The 2020–21 Second League was the 66th season of the Second League, the second tier of the Bulgarian football league system, and the 5th season under this name and current league structure. It was delayed by two weeks due to the COVID-19 situation in Bulgaria, which saw footballers from a number of the participating teams testing positive for COVID-19 in July 2020, with Minyor Pernik especially affected. The season began in August 2020.

The first game of the season was played on 7 August 2020, between Hebar and Pirin Blagoevgrad, ending in a draw.

On 28 September 2020, Vitosha Bistritsa was excluded from the league, after the club announced on the same day that they will withdraw from the competition due to financial problems. The club also announced that they will fold their senior team, only remaining active at youth level. Following Vitosha’s expulsion from the league, the BFU announced that it would annul all of Vitosha’s results from the start of the league until 28 September.

The season started with spectators being allowed (albeit at a reduced stadium capacity), but on 27 October 2020, following a worsening of the epidemiological situation in Bulgaria, Minister of Health Kostadin Angelov issued a decree valid from 29 October until 12 November, stipulating that all matches are to be held behind closed doors. On 12 November 2020, the ban regarding the presence of spectators was extended at least until 30 November. Fans were once again allowed from 24 April 2021 onwards, at 30% stadium capacity, with a maximum of 1000 people per stand. 

On 7 December 2020, the match between Ludogorets II and Neftochimic was abandoned early in the first half with the score 2:0 in favour of the hosts after a Neftochimic player sustained an injury, reducing his side to 6 men. The guests had started the match with 7 players due to a wage-related boycott from the senior footballers and a ban on players under the age of 18 participating in sports events because of the coronavirus. Ludogorets II were eventually awarded a 5:0 win.

After the first half of the season ended in December, Kariana Erden announced that the team would withdraw from the league, due to personal reasons related to its owners. Kariana's results would not be annulled, though, as per the BFU rules, teams that withdraw from the league during, or after the winter break will not have their results annulled.

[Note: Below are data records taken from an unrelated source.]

(* ===== verification/System.v ===== *)
(** * The operator among other clients of the API server

    Any number of workers run the controllers and the bootstrapper, one call at
    a time and in any interleaving; a worker may stop at any point (the process
    is killed, the leader election is lost). The API server is a parameter: a
    state [W] with the versions of the Configuration it has stored, and a
    relation [serve] between a call, the state, the answer and the next state.

    [ApiServerLaws] states what is assumed of it. A read answers with any
    version ever stored (the managers read through caches). The Configuration
    has a status subresource: a creation drops the status, a patch of the
    object keeps it, and a patch of the status is a JSON merge patch, computed
    by [client.MergeFrom] from the difference between the two objects of the
    call: it replaces the fields that differ, lists as a whole, and keeps the
    others as stored. Every other client keeps the status. A deletion is a
    change that stores no version. *)

From S2P Require Import Prelude GoLib Effects KubeApi ConfigTypes Calls Executor.
From S2P Require Import ConfigurationController NodeController HealthCheck Bootstrap Guarantees.
Local Open Scope kube_scope.

Section server.
Context `{KL : KubeLib}.

(** The status of a new object. *)
Definition noStatus : ConfigurationStatus := mkConfigurationStatus [] [] "" [].

(** One field of a merge patch. *)
Definition merge {A} `{EqDecision A} (base new stored : A) : A :=
  if decide (new = base) then stored else new.

Definition merge_status (base new stored : ConfigurationStatus) : ConfigurationStatus :=
  mkConfigurationStatus
    (merge (st_MatchingNodeAddresses base) (st_MatchingNodeAddresses new)
       (st_MatchingNodeAddresses stored))
    (merge (st_Conditions base) (st_Conditions new) (st_Conditions stored))
    (merge (st_Status base) (st_Status new) (st_Status stored))
    (merge (st_ManagedObjects base) (st_ManagedObjects new) (st_ManagedObjects stored)).

(** The status a call stores, over the stored one (none before the creation). *)
Definition stores {X} (e : callE X) (stored : option ConfigurationStatus)
    (s : ConfigurationStatus) : Prop :=
  match e with
  | CreateConfiguration _ => s = noStatus
  | PatchConfiguration _ _ => stored = Some s
  | PatchConfigurationStatus base new =>
      exists s0, stored = Some s0 /\ s = merge_status (cfg_Status base) (cfg_Status new) s0
  | _ => False
  end.

Class ApiServer (W : Type) := {
  versions : W -> list Configuration;
  serve : forall X, callE X -> W -> X -> W -> Prop;
  others : W -> W -> Prop
}.

(** The status in the newest version. *)
Definition current `{ApiServer W} (w : W) : option ConfigurationStatus :=
  match versions w with c :: _ => Some (cfg_Status c) | [] => None end.

Class ApiServerLaws `{AS : ApiServer W} : Prop := {
  serve_reads key w c w' : serve _ (GetConfiguration key) w (Ok c) w' -> In c (versions w);
  serve_stores X (e : callE X) w x w' :
    serve X e w x w' ->
    versions w' = versions w \/
    exists c, versions w' = c :: versions w /\ stores e (current w) (cfg_Status c);
  others_keep w w' :
    others w w' ->
    versions w' = versions w \/
    exists c, versions w' = c :: versions w /\
      (cfg_Status c = noStatus \/ current w = Some (cfg_Status c))
}.

End server.

Section system.
Context `{KL : KubeLib, CL : !ControllerLib, RD : !Renderer, CS : !CleanupScripts}.
Context `{BL : !BootstrapLib, AS : !ApiServer W}.

(** What a worker does, without its result. *)
Definition task := op unit.
Definition worker {A} (p : op A) : task := p ;;; Ret tt.

Record system := mkSystem { sys_server : W; sys_tasks : list task }.

Inductive step : system -> system -> Prop :=
| step_configuration w l r order req :
    order ≡ₚ OrderedObjectList ->
    step (mkSystem w l) (mkSystem w (worker (ConfigurationController.Reconcile r order req) :: l))
| step_node w l r req :
    step (mkSystem w l) (mkSystem w (worker (NodeController.Reconcile r req) :: l))
| step_health w l r req :
    step (mkSystem w l) (mkSystem w (worker (HealthCheck.Reconcile r req) :: l))
| step_bootstrap w l b :
    step (mkSystem w l) (mkSystem w (worker (Start b) :: l))
| step_call w l1 X (e : callE X) k l2 x w' :
    serve X e w x w' ->
    step (mkSystem w (l1 ++ Vis e k :: l2)) (mkSystem w' (l1 ++ k x :: l2))
| step_stop w l1 t l2 : step (mkSystem w (l1 ++ t :: l2)) (mkSystem w (l1 ++ l2))
| step_others w w' l : others w w' -> step (mkSystem w l) (mkSystem w' l).

End system.
(** C5: a successful application is complete. When [applyObject] passes its
    two gates and returns no error, it read the owner namespace and the CA
    certificate of the webhook secret, it applied to the API server exactly
    the objects generated from every entry of the object list it ranged over,
    each with its owner reference set, in that order, and it recorded the
    status Deployed; besides that it changed nothing but the image tag. *)
Theorem applyObject_complete order c t c' :
  runs (applyObject r order c) t (Done (c', None)) ->
  st_MatchingNodeAddresses (cfg_Status c) <> [] ->
  st_Status (cfg_Status c) <> ConfigurationStatusDeploying ->
  exists ns secret caCert rest,
    t = Obs (GetNamespace KubeOVNFakeNamespace) (Ok ns) ::
        Obs (GetSecret (mkNamespacedName (cr_Namespace r) KubeOVNOperatorWebhookCertSecret))
          (Ok secret) :: rest /\
    secret_Data secret !! "ca.crt" = Some caCert /\
    applied t = desired c ns caCert order /\
    with_Tag c' (cr_Version r) =
      with_StatusStatus (with_Tag c (cr_Version r)) ConfigurationStatusDeployed.
Proof.
  intros Hr Ha Hs.
  destruct (applyObject_inv _ _ _ _ Hr Ha Hs) as (ns & secret & ca & t1 & c1 & -> & Hca & H1 & ->).
  apply applyTypes_ok in H1 as [Ht H1]. exists ns, secret, ca, t1. split_and!; try done.
  change (with_StatusStatus (with_Tag c1 (cr_Version r)) ConfigurationStatusDeployed =
    with_StatusStatus (with_Tag c (cr_Version r)) ConfigurationStatusDeployed).
  by rewrite Ht.
Qed.

(** What a trace read: the owner namespaces and the secrets, in order. *)
Definition namespace_read (o : obs callE) : option Namespace :=
  match o with
  | Obs e r =>
      match e in callE X return X -> option Namespace with
      | GetNamespace _ => fun r => match r with Ok ns => Some ns | Err _ => None end
      | _ => fun _ => None
      end r
  end.
Definition secret_read (o : obs callE) : option Secret :=
  match o with
  | Obs e r =>
      match e in callE X return X -> option Secret with
      | GetSecret _ => fun r => match r with Ok s => Some s | Err _ => None end
      | _ => fun _ => None
      end r
  end.
Definition reads (t : trace callE) : list Namespace * list Secret :=
  (omap namespace_read (take 2 t), omap secret_read (take 2 t)).

(** C17: the iteration order of the object map is irrelevant to what is
    applied. Go's [range] over the map [OrderedObjectList] may enumerate it in
    any order; two successful applications of the same configuration that use
    permuted orders, and that read the same owner namespace and secret, apply
    the same objects, each the same number of times, and end with the same
    status. *)
Theorem applyObject_order_irrelevant order1 order2 c t1 c1 t2 c2 :
  order1 ≡ₚ order2 ->
  st_MatchingNodeAddresses (cfg_Status c) <> [] ->
  st_Status (cfg_Status c) <> ConfigurationStatusDeploying ->
  runs (applyObject r order1 c) t1 (Done (c1, None)) ->
  runs (applyObject r order2 c) t2 (Done (c2, None)) ->
  reads t1 = reads t2 ->
  applied t1 ≡ₚ applied t2 /\ cfg_Status c1 = cfg_Status c2.
Proof.
  intros Hp Ha Hs Hr1 Hr2 Hreads.
  destruct (applyObject_inv _ _ _ _ Hr1 Ha Hs) as (n1 & s1 & ca1 & u1 & d1 & -> & Hc1 & H1 & ->).
  destruct (applyObject_inv _ _ _ _ Hr2 Ha Hs) as (n2 & s2 & ca2 & u2 & d2 & -> & Hc2 & H2 & ->).
  apply applyTypes_ok in H1 as [Ht1 H1], H2 as [Ht2 H2].
  unfold reads in Hreads. cbn in Hreads. injection Hreads as <- <-.
  assert (ca2 = ca1) as -> by congruence.
  split.
  - change (applied u1 ≡ₚ applied u2). rewrite H1, H2. unfold desired. by rewrite Hp.
  - rewrite <- Ht2 in Ht1. apply (f_equal cfg_Status) in Ht1. cbn in *. by rewrite Ht1.
Qed.

End apply.
(* ===== verification/DeletionFacts.v ===== *)
(** * Theorems on the deletion of a Configuration

    [deleteClusterScopedReference]: custom resources are listed and deleted
    first; the owner namespace, the finalizer of the Configuration and the
    finalizers of the nodes are touched only once every listing was empty. *)

From S2P Require Import Prelude GoLib Effects KubeApi ConfigTypes Calls.
From S2P Require Import ConfigurationController.
Local Open Scope kube_scope.

Section deletion.
Context `{KL : KubeLib, CL : !ControllerLib, RD : !Renderer}.
Context (r : ConfigurationReconciler).

(** The calls that let the Configuration, or what depends on it, go. *)
Definition is_final {X} (e : callE X) : bool :=
  match e with
  | DeleteNamespace _ | PatchConfiguration _ _ | PatchNode _ _ => true
  | _ => false
  end.

(** A listing of custom resources that found none. *)
Definition empty_listing (o : obs callE) : Prop :=
  match o with
  | Obs e r =>
      match e in callE X return X -> Prop with
      | DynList _ => fun r =>
          match r with Ok items => items = [] | Err err => IsNotFound err = true end
      | _ => fun _ => True
      end r
  end.

(** The resources the deletion path has to look at, in its order. *)
Definition version_resource (crd : CRDSpec) (version : string) : resourceInterface :=
  mkResourceInterface (mkGVR (crd_Group crd) version (crd_Plural crd))
    (if bool_decide (crd_Scope crd = NamespaceScoped) then Some "" else None).

Definition crd_resources (obj : Object) : list resourceInterface :=
  match obj_body obj with
  | inr _ => []
  | inl crd => map (version_resource crd) (crd_Versions crd)
  end.

(** ** The cleanup loops *)

Lemma deleteResource_quiet ri v :
  only (fun X e => is_final e = false) (deleteResource ri v).
Proof. unfold deleteResource. solve_only. Qed.

Lemma deleteResource_listed ri v t :
  runs (deleteResource ri v) t (Done None) -> omap listed_resource t = [].
Proof.
  unfold deleteResource. destruct (un_DeletionTimestamp v); intros Hr; inv_runs; [done|].
  by destruct r0; inv_runs.
Qed.

Lemma cleanupVersion_quiet name crd v :
  only (fun X e => is_final e = false) (cleanupVersion name crd v).
Proof. unfold cleanupVersion. solve_only. apply deleteResource_quiet. Qed.

Lemma cleanupVersion_ok name crd v t n :
  runs (cleanupVersion name crd v) t (Done (Ok n)) ->
  listed t = [version_resource crd v] /\
  (n = 0 -> Forall empty_listing t).
Proof.
  unfold cleanupVersion. intros Hr.
  set (ri := if bool_decide _ then _ else _) in Hr.
  replace (version_resource crd v) with ri
    by (subst ri; unfold version_resource; by case_bool_decide).
  inv_runs_step. destruct r0 as [err|items].
  - destruct (IsNotFound err) eqn:Hnf; inv_runs; [|done]. split; [done|].
    intros _. by constructor.
  - inv_runs. destruct a as [err|]; inv_runs; [done|].
    rewrite app_nil_r. split.
    + unfold listed. cbn. f_equal.
      rewrite (runs_for_each_omap _ (fun _ => []) _ _ _ (fun x t _ => deleteResource_listed ri x t) Hr0).
      clear. induction items; done.
    + destruct items; [|done]. destruct Hr0 as [-> _]. intros _. by constructor.
Qed.

(** A counting loop that ends without an error went through every element. *)
Lemma count_each_ok {A} (P : obs callE -> Prop) (h : A -> list resourceInterface)
    (f : A -> op (res error nat)) l n0 t n :
  (forall x t n, runs (f x) t (Done (Ok n)) -> listed t = h x /\ (n = 0 -> Forall P t)) ->
  runs (count_each l f n0) t (Done (Ok n)) ->
  n0 <= n /\ listed t = flat_map h l /\ (n = n0 -> Forall P t).
Proof.
  intros Hf. revert n0 t. induction l as [|x l IH]; intros n0 t Hr; cbn in Hr.
  - destruct Hr as [-> [= ->]]. done.
  - apply runs_bind in Hr as [(m & t1 & t2 & -> & H1 & H2)|(m & _ & [=])].
    destruct m as [err|m]; [by destruct H2 as [_ [=]]|].
    apply Hf in H1 as [Hl1 HP1]. apply IH in H2 as (Hle & Hl2 & HP2).
    unfold listed in *. rewrite omap_app, Hl1, Hl2. split; [lia|]. split; [done|].
    intros ->. apply Forall_app. split; [apply HP1|apply HP2]; lia.
Qed.

Lemma only_count_each {A} (P : forall X, callE X -> Prop) (f : A -> op (res error nat)) l n0 :
  (forall x, only P (f x)) -> only P (count_each l f n0).
Proof.
  intros Hf. revert n0. induction l as [|x l IH]; intros n0; cbn; [done|].
  apply only_bind; [done|]. intros [err|m]; [done|apply IH].
Qed.

Lemma cleanupCRD_ok obj t n :
  runs (cleanupCRD obj) t (Done (Ok n)) ->
  listed t = crd_resources obj /\ (n = 0 -> Forall empty_listing t).
Proof.
  unfold cleanupCRD, crd_resources. destruct (obj_body obj) as [crd|].
  - intros Hr. eapply (count_each_ok empty_listing (fun v => [version_resource crd v])) in Hr as (_ & -> & HP).
    + split; [|done]. clear. by induction (crd_Versions crd) as [|v l IH]; cbn; [|rewrite IH].
    + intros v t' n' H'. by apply cleanupVersion_ok in H'.
  - intros [-> _]. done.
Qed.

Lemma ensureCRDObjectCleanup_quiet objs :
  only (fun X e => is_final e = false) (ensureCRDObjectCleanup objs).
Proof.
  unfold ensureCRDObjectCleanup. solve_only.
  apply only_count_each. intros obj. unfold cleanupCRD. destruct (obj_body obj); [|done].
  apply only_count_each, cleanupVersion_quiet.
Qed.

Lemma ensureCRDObjectCleanup_ok objs t :
  runs (ensureCRDObjectCleanup objs) t (Done None) ->
  listed t = flat_map crd_resources objs /\ Forall empty_listing t.
Proof.
  unfold ensureCRDObjectCleanup. intros Hr. inv_runs_step. destruct r0; inv_runs; [done|].
  destruct a as [err|n]; [by inv_runs|].
  apply (count_each_ok empty_listing crd_resources) in Hr0 as (_ & Hl & HP);
    [|apply cleanupCRD_ok].
  destruct (Nat.ltb_spec 0 n); inv_runs; [done|]. rewrite app_nil_r.
  split; [done|]. constructor; [done|]. apply HP. lia.
Qed.

(** ** The rest of the deletion path *)

Lemma releaseNode_ok node t :
  runs (releaseNode node) t (Done None) ->
  patched_nodes t =
    if ContainsFinalizer (om_Finalizers (node_meta node)) KubeOVNNodeFinalizer
    then [(node, node_set_Finalizers node
             (RemoveFinalizer (om_Finalizers (node_meta node)) KubeOVNNodeFinalizer))]
    else [].
Proof.
  unfold releaseNode. destruct (ContainsFinalizer _ _); intros Hr; inv_runs; [|done].
  by destruct r0; inv_runs.
Qed.

Lemma deleteFakeNamespace_no_nodes :
  only (fun X e => is_PatchNode e = false) deleteFakeNamespace.
Proof. unfold deleteFakeNamespace. solve_only. Qed.

(** The run after the custom resources are gone. *)
Definition release (config : Configuration) : op (option error) :=
  err <- deleteFakeNamespace ;;
  match err with
  | Some err => Ret (Some err)
  | None =>
      if ContainsFinalizer (om_Finalizers (cfg_meta config)) KubeOVNConfigurationFinalizer
      then
        call (PatchConfiguration config (with_Finalizers config
          (RemoveFinalizer (om_Finalizers (cfg_meta config)) KubeOVNConfigurationFinalizer)))
      else
        nodeList <- call (ListNodes Everything) ;;
        match nodeList with
        | Err err =>
            Ret (Some (Errorf_v "error fetching node list during configuration deletion: " err))
        | Ok items => for_each items releaseNode
        end
  end.

Lemma release_no_listing config t o : runs (release config) t o ->
  Forall empty_listing t /\ listed t = [].
Proof.
  intros Hr.
  assert (Hq : Forall (obs_of (fun X e => match e with DynList _ => False | _ => True end)) t).
  { eapply only_runs; [|exact Hr]. unfold release, deleteFakeNamespace, releaseNode. solve_only. }
  clear Hr. induction Hq as [|[X e x] t He _ [IH1 IH2]]; [done|].
  split; [constructor; [by destruct e|done]|]. unfold listed in *. cbn. rewrite IH2.
  by destruct e.
Qed.

Lemma deleteClusterScopedReference_inv config t o :
  runs (deleteClusterScopedReference r config) t o ->
  (none_of (@is_final) t /\ o <> Done None) \/
  exists crdObjs t1 t2,
    GenerateObjects CRDList config TCustomResourceDefinition (cr_Version r) "" =
      Done (Ok crdObjs) /\
    t = t1 ++ t2 /\ none_of (@is_final) t1 /\
    listed t1 = flat_map crd_resources crdObjs /\ Forall empty_listing t1 /\
    runs (release (with_Tag config (cr_Version r))) t2 o.
Proof.
  unfold deleteClusterScopedReference.
  destruct (GenerateObjects _ _ _ _ _) as [[err|crdObjs]|m].
  - intros [-> ->]. left. auto with kube.
  - intros Hr. apply runs_bind in Hr as [(e & t1 & t2 & -> & H1 & H2)|(m & H1 & ->)].
    + pose proof (only_none_of (@is_final) _ _ _ (ensureCRDObjectCleanup_quiet _) H1) as Hn.
      destruct e as [err|].
      * destruct H2 as [-> ->]. left. by rewrite app_nil_r.
      * right. apply ensureCRDObjectCleanup_ok in H1 as [Hl He].
        exists crdObjs, t1, t2. done.
    + left. split; [|done].
      by apply (only_none_of (@is_final) _ _ _ (ensureCRDObjectCleanup_quiet _) H1).
  - intros [-> ->]. left. auto with kube.
Qed.

(** C6: the custom resources go first. In every run of the deletion path that
    deletes the owner namespace, patches the Configuration or patches a node,
    and in every run that succeeds, the operator rendered the CRDs, listed the
    custom resources of every version of every CRD, in order, and every one of
    these listings was empty or answered NotFound. *)
Theorem deletion_waits_for_custom_resources config t o :
  runs (deleteClusterScopedReference r config) t o ->
  some_of (@is_final) t \/ o = Done None ->
  exists crdObjs,
    GenerateObjects CRDList config TCustomResourceDefinition (cr_Version r) "" =
      Done (Ok crdObjs) /\
    listed t = flat_map crd_resources crdObjs /\ Forall empty_listing t.
Proof.
  intros [[Hn Ho]|(crdObjs & t1 & t2 & Hg & -> & _ & Hl & He & H2)]%deleteClusterScopedReference_inv Hf.
  - destruct Hf as [Hf|Hf]; [by destruct (none_of_some_of _ _ Hn Hf)|done].
  - apply release_no_listing in H2 as [He2 Hl2]. exists crdObjs. split; [done|].
    unfold listed in *. rewrite omap_app, Hl, Hl2, app_nil_r, Forall_app. done.
Qed.

(** C30: releasing the Configuration. When the Configuration still carries the
    operator's finalizer, a successful run of the deletion path ends with the
    patch that removes it (and only it) from the object, and that run patches
    no node: the loop that should remove the node finalizers is not reached on
    this path. *)
Theorem deletion_with_finalizer_skips_nodes config t :
  runs (deleteClusterScopedReference r config) t (Done None) ->
  ContainsFinalizer (om_Finalizers (cfg_meta config)) KubeOVNConfigurationFinalizer = true ->
  let c := with_Tag config (cr_Version r) in
  (exists t0, t = t0 ++ [Obs (PatchConfiguration c (with_Finalizers c
     (RemoveFinalizer (om_Finalizers (cfg_meta c)) KubeOVNConfigurationFinalizer))) None]) /\
  none_of (@is_PatchNode _) t.
Proof.
  intros [[_ Hne]|(crdObjs & t1 & t2 & _ & -> & Hn1 & _ & _ & H2)]%deleteClusterScopedReference_inv Hf;
    [done|]. unfold release in H2.
  apply runs_bind in H2 as [(a & t0 & t3 & -> & Hr & H2)|(m & _ & [=])].
  destruct a as [err|]; [by inv_runs|].
  change (om_Finalizers (cfg_meta (with_Tag config (cr_Version r)))) with
    (om_Finalizers (cfg_meta config)) in *. rewrite Hf in H2. inv_runs.
  split; [exists (t1 ++ t0); by rewrite (assoc_L (++))|].
  rewrite !none_of_app. split; [|split].
  - eapply Forall_impl; [exact Hn1|]. by intros [? []].
  - eapply only_none_of; [apply deleteFakeNamespace_no_nodes|done].
  - by repeat constructor.
Qed.

(** C29: releasing the nodes. Once the Configuration no longer carries the
    operator's finalizer, a successful run lists all nodes and patches exactly
    those that carry the node finalizer, in order, removing that finalizer and
    nothing else. *)
Theorem deletion_without_finalizer_releases_nodes config t :
  runs (deleteClusterScopedReference r config) t (Done None) ->
  ContainsFinalizer (om_Finalizers (cfg_meta config)) KubeOVNConfigurationFinalizer = false ->
  exists t1 items t2,
    t = t1 ++ Obs (ListNodes Everything) (Ok items) :: t2 /\
    patched_nodes t =
      map (fun n => (n, node_set_Finalizers n
             (RemoveFinalizer (om_Finalizers (node_meta n)) KubeOVNNodeFinalizer)))
        (List.filter (fun n => ContainsFinalizer (om_Finalizers (node_meta n)) KubeOVNNodeFinalizer)
           items).
Proof.
  intros [[_ Hne]|(crdObjs & t1 & t2 & _ & -> & Hn1 & _ & _ & H2)]%deleteClusterScopedReference_inv Hf;
    [done|]. unfold release in H2.
  apply runs_bind in H2 as [(a & t0 & t3 & -> & Hr & H2)|(m & _ & [=])].
  destruct a as [err|]; [by inv_runs|].
  change (om_Finalizers (cfg_meta (with_Tag config (cr_Version r)))) with
    (om_Finalizers (cfg_meta config)) in *. rewrite Hf in H2.
  inv_runs_step. destruct r0 as [err|items]; [by inv_runs|].
  exists (t1 ++ t0), items, t. split; [by rewrite (assoc_L (++))|].
  assert (Hz : forall t', none_of (@is_PatchNode _) t' -> patched_nodes t' = []).
  { intros t'. induction 1 as [|[X e x] t' He _ IH]; [done|]. unfold patched_nodes in *.
    cbn. rewrite IH. by destruct e. }
  pose proof (only_none_of (@is_PatchNode _) _ _ _ deleteFakeNamespace_no_nodes Hr) as Hn0.
  assert (Hn1' : none_of (@is_PatchNode _) t1)
    by (eapply Forall_impl; [exact Hn1|]; by intros [? []]).
  apply Hz in Hn0, Hn1'. unfold patched_nodes in *. rewrite !omap_app, Hn0, Hn1'. cbn.
  rewrite (runs_for_each_omap _ _ _ _ _ (fun x t _ => releaseNode_ok x t) H2).
  clear. induction items as [|n items IH]; cbn; [done|].
  destruct (ContainsFinalizer _ _); cbn; congruence.
Qed.

End deletion.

On 23 April 2021, Pirin Blagoevgrad were promoted to the First League after a 2-0 away win against Litex Lovech.

Teams
The following teams have changed division since the 2019–20 season.

To Second League 
Promoted from Third League
 Dobrudzha Dobrich
 Sozopol
 Yantra Gabrovo
 Minyor Pernik
 Septemvri Simitli
 Sportist Svoge

Relegated from First League
 Vitosha Bistritsa
 Dunav Ruse

From Second League 
Relegated to Third League
 Pomorie
 Spartak Pleven
 Spartak Varna
 Botev Galabovo
 Chernomorets Balchik

Promoted to First League
 CSKA 1948 Sofia
 Montana
Note: Dunav Ruse, who were relegated from the First League, failed to obtain a professional license from the Bulgarian Football Union with the team instead entering the Northeast group of the Third Football League. As a result, the Second League will consist of only 17 teams with no replacement team for Dunav's vacated spot.

Stadia and locations

Personnel and sponsorship

Note: Flags indicate national team as has been defined under FIFA eligibility rules. Players and managers may hold more than one non-FIFA nationality.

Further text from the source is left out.